What the task requires -> Give back an exact copy of the lines below, from the first through the line with "rows := db_identities;"; please stop there.

#### Exercise data ####

(* ===== verification/Login.v ===== *)
(** The log-in with GitHub: the state of an authorization request and the
    linking of identities ([crates/identity/src/oidc.rs]), the client
    ([crates/integrations/src/github.rs]) and the two routes
    ([crates/api/src/auth.rs]). *)

From stdpp Require Import base gmap strings list pretty.
From S2P Require Import Prelude Errors Integrations Events Schema Database Tables.
From S2P Require Import Membership Sessions Access Passkeys Account.

(** * Tables *)

Section Tables.
Context `{En : Env}.

(** [auth_states] ([20260424120400]); the key is the text of the state. *)
#[export] Instance AuthStateTable : Table AuthState := {|
  rows := db_auth_states;
  set_rows l db :=
    let 'mkDB a b c d e f g h i j k m n o p r s t _ v := db in mkDB a b c d e f g h i j k m n o p r s t l v;
  row_id _ := Uuid_nil;
  row_tenant _ := None;
  row_audited := None;
  row_touch _ _ new := new;
  row_conflict a b := String.eqb (as_state a) (as_state b);
  row_check _ _ := None;
  row_referenced _ _ := false;
  row_after _ _ db := db;
|}.

(** [user_oidc_identities] ([20260424120000]) *)
#[export] Instance IdentityTable : Table OidcIdentity := {|
  rows := db_identities;
  set_rows l db :=
    let 'mkDB a b c d e f g h i j k m n o p r s t u _ := db in mkDB a b c d e f g h i j k m n o p r s t u l;
  row_id := oi_id;
  row_tenant _ := None;
  row_audited := None;
  row_touch _ _ new := new;
  row_conflict a b :=
    bool_decide (oi_id a = oi_id b)
    || String.eqb (oi_issuer a) (oi_issuer b) && String.eqb (oi_subject a) (oi_subject b);
  row_check db r := constraints [ (user_exists db (oi_user_id r), DbForeignKey) ];
  row_referenced _ _ := false;
  row_after _ _ db := db;
|}.

#[export] Instance AuthStateTable_laws : TableLaws AuthState.
Proof. table_laws. Qed.
#[export] Instance IdentityTable_laws : TableLaws OidcIdentity.
Proof. table_laws. Qed.
#[export] Instance AuthStateTable_plain : PlainTable AuthState := fun _ _ _ => eq_refl.
#[export] Instance IdentityTable_plain : PlainTable OidcIdentity := fun _ _ _ => eq_refl.
#[export] Instance AuthStateTable_free : FreeTable AuthState.
Proof. by split. Qed.
#[export] Instance IdentityTable_free : FreeTable OidcIdentity.
Proof. by split. Qed.
End Tables.

(** * Authorization requests *)

(** [Duration::minutes(10)], in microseconds. *)
Definition AUTH_STATE_TTL : Z := 10 * 60 * 1000000.

(** [oidc.rs: AuthStateError] *)
Inductive AuthStateError :=
| StateNotFound
| StateExpired
| StateReplay
| StateDatabase (e : DbError).
Definition auth_state_display (e : AuthStateError) : string :=
  match e with
  | StateNotFound => "auth state not found or already consumed"
  | StateExpired => "auth state expired"
  | StateReplay => "auth state already consumed"
  | StateDatabase _ => "database"
  end.
Definition auth_state_to_platform (e : AuthStateError) : PlatformError :=
  match e with
  | StateDatabase err => Database err
  | _ => Forbidden (auth_state_display e)
  end.
#[export] Instance AuthStateError_db : FromDb AuthStateError := { of_db := StateDatabase }.

Definition state_consumed (now : Z) (a : AuthState) : AuthState :=
  mkAuthState (as_state a) (as_nonce a) (as_code_verifier a) (as_provider a) (as_redirect_to a)
    (as_created_at a) (as_expires_at a) (Some now).

(** [oidc.rs: IdpUser]; the avatar is written and never read. *)
Record IdpUser := mkIdpUser {
  idp_subject : string;
  idp_issuer : string;
  idp_email : option string;
  idp_display_name : string;
}.

Module Oidc.
Section Oidc.
Context `{En : Env}.

Definition store (state nonce code_verifier provider : string) (redirect_to : option string)
  : M World AuthStateError unit :=
  now <- now_utc ;;
  on_pool (insert (fun _ => mkAuthState state nonce code_verifier provider redirect_to now
                              (now + AUTH_STATE_TTL) None)) ;;;
  ret tt.

Definition replay_or_missing (state : string) : M World AuthStateError AuthStateError :=
  rows <- on_pool (select (fun _ a => String.eqb (as_state a) state)) ;;
  ret match rows with
      | a :: _ => if is_none (as_consumed_at a) then StateExpired else StateReplay
      | [] => StateNotFound
      end.

Definition pending (state : string) (a : AuthState) : bool :=
  String.eqb (as_state a) state && is_none (as_consumed_at a).

Definition consume (state : string) : M World AuthStateError AuthState :=
  hits <- on_pool (update (fun _ => pending state) state_consumed) ;;
  match hits with
  | [] => e <- replay_or_missing state ;; throw e
  | a :: _ =>
      now <- now_utc ;;
      if as_expires_at a <=? now then throw StateExpired else ret a
  end.

(** ** Identities *)

Definition same_identity (issuer subject : string) (i : OidcIdentity) : bool :=
  String.eqb (oi_issuer i) issuer && String.eqb (oi_subject i) subject.
Definition placeholder_email (idp : IdpUser) : string :=
  idp_subject idp +++ "+" +++ idp_issuer idp +++ "@placeholder.local".
Definition login_email (idp : IdpUser) : string := default (placeholder_email idp) (idp_email idp).
(** [email] is a [citext] column. *)
Definition has_email (email : string) (u : UserRow) : bool :=
  String.eqb (citext_fold email) (citext_fold (us_email u)).

Definition upsert_identity (idp : IdpUser) : M World PlatformError Uuid :=
  existing <- sql (select (fun _ => same_identity (idp_issuer idp) (idp_subject idp))) ;;
  match existing with
  | i :: _ => ret (oi_user_id i)
  | [] =>
      user_id <- now_v7 ;;
      let email := login_email idp in
      sql (upsert_row (fun new => has_email (us_email new))
             (fun _ => mkUser user_id email (idp_display_name idp) false false)
             (fun _ new => with_user_name (us_display_name new))) ;;;
      resolved <- sql (select (fun _ => has_email email)) ;;
      match resolved with
      | [] => throw (Database row_not_found)
      | u :: _ =>
          id <- now_v7 ;;
          sql (insert_or_ignore
                 (fun new => same_identity (oi_issuer new) (oi_subject new))
                 (fun _ => mkIdentity id (us_id u) (idp_issuer idp) (idp_subject idp) (idp_email idp))) ;;;
          ret (us_id u)
      end
  end.
End Oidc.
End Oidc.
Export Oidc.

(** * GitHub *)

Definition GITHUB_AUTHORIZE_URL : string := "https://github.com/login/oauth/authorize".

(** [GithubError], [TokenResponse], [GithubProfile] *)
Inductive GithubError :=
| GithubTransport (e : string)
| TokenExchange (msg : string)
| UserLookup (status : Z).
Record TokenResponse := mkTokenResponse {
  tr_access_token : option string;
  tr_error : option string;
  tr_error_description : option string;
}.
Record GithubProfile := mkProfile {
  gp_id : Z;
  gp_login : string;
  gp_name : option string;
  gp_email : option string;
}.

(** The token endpoint, given its form, and [GET /user], given the token: a
    failed exchange, or an answer with its status; and [AuthConfig]. *)
Class GithubHost := {
  post_token : nat -> list (string * string) -> result string TokenResponse;
  get_user : nat -> string -> result string (Z * result string GithubProfile);
  github_client_id : string;
  github_client_secret : string;
  github_redirect_uri : string;
}.

Module Github.
Section Github.
Context `{En : Env} `{GH : GithubHost}.

Definition token_form (code code_verifier redirect_uri : string) : list (string * string) :=
  [("client_id", github_client_id); ("client_secret", github_client_secret); ("code", code);
   ("redirect_uri", redirect_uri); ("code_verifier", code_verifier)]%string.
Definition read_token (resp : TokenResponse) : result GithubError string :=
  match tr_error resp with
  | Some err => Err (TokenExchange (err +++ ": " +++ default "no description"%string (tr_error_description resp)))
  | None =>
      match tr_access_token resp with
      | Some token => Ok token
      | None => Err (TokenExchange "no access_token in response")
      end
  end.
Definition exchange_code (code code_verifier redirect_uri : string) : M World GithubError string :=
  fun w => (match post_token (w_tick w) (token_form code code_verifier redirect_uri) with
            | Ok resp => read_token resp
            | Err e => Err (GithubTransport e)
            end, tick w).
(** [status.is_success()] *)
Definition fetch_profile (access_token : string) : M World GithubError GithubProfile :=
  fun w => (match get_user (w_tick w) access_token with
            | Ok (status, body) =>
                if (200 <=? status) && (status <? 300)
                then result_map_err GithubTransport body else Err (UserLookup status)
            | Err e => Err (GithubTransport e)
            end, tick w).
Definition github_to_platform (e : GithubError) : PlatformError :=
  match e with
  | TokenExchange msg => Forbidden ("github token exchange: " +++ msg)
  | UserLookup status => Internal ("github user lookup status " +++ pretty status)
  | GithubTransport e => Internal e
  end.
End Github.
End Github.
Export Github.

(** * The routes *)

Definition PROVIDER_GITHUB : string := "github".

Module Login.
Section Login.
Context `{En : Env} `{GH : GithubHost}.

Definition random_url_safe {E} : M World E string :=
  fun w => (Ok (base64url (os_random (w_tick w))), tick w).

Definition checked_redirect (redirect_to : option string) : string :=
  match redirect_to with
  | Some s => if starts_with "/" s then s else "/"
  | None => "/"
  end.

(** The address and its query. *)
Definition login_start (redirect_to : option string)
  : M World PlatformError (string * list (string * string)) :=
  state_tok <- random_url_safe ;;
  nonce <- random_url_safe ;;
  code_verifier <- random_url_safe ;;
  map_err auth_state_to_platform
    (store state_tok nonce code_verifier PROVIDER_GITHUB (Some (checked_redirect redirect_to))) ;;;
  ret (GITHUB_AUTHORIZE_URL,
       [("client_id", github_client_id); ("redirect_uri", github_redirect_uri);
        ("scope", "read:user user:email"); ("state", state_tok);
        ("code_challenge", base64url (sha256 code_verifier)); ("code_challenge_method", "S256");
        ("allow_signup", "true")]%string).

Definition idp_user (p : GithubProfile) : IdpUser :=
  mkIdpUser (pretty (gp_id p)) PROVIDER_GITHUB (gp_email p) (default (gp_login p) (gp_name p)).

####

Task result ->
(* ===== verification/Login.v ===== *)
(** The log-in with GitHub: the state of an authorization request and the
    linking of identities ([crates/identity/src/oidc.rs]), the client
    ([crates/integrations/src/github.rs]) and the two routes
    ([crates/api/src/auth.rs]). *)

From stdpp Require Import base gmap strings list pretty.
From S2P Require Import Prelude Errors Integrations Events Schema Database Tables.
From S2P Require Import Membership Sessions Access Passkeys Account.

(** * Tables *)

Section Tables.
Context `{En : Env}.

(** [auth_states] ([20260424120400]); the key is the text of the state. *)
#[export] Instance AuthStateTable : Table AuthState := {|
  rows := db_auth_states;
  set_rows l db :=
    let 'mkDB a b c d e f g h i j k m n o p r s t _ v := db in mkDB a b c d e f g h i j k m n o p r s t l v;
  row_id _ := Uuid_nil;
  row_tenant _ := None;
  row_audited := None;
  row_touch _ _ new := new;
  row_conflict a b := String.eqb (as_state a) (as_state b);
  row_check _ _ := None;
  row_referenced _ _ := false;
  row_after _ _ db := db;
|}.

(** [user_oidc_identities] ([20260424120000]) *)
#[export] Instance IdentityTable : Table OidcIdentity := {|
  rows := db_identities;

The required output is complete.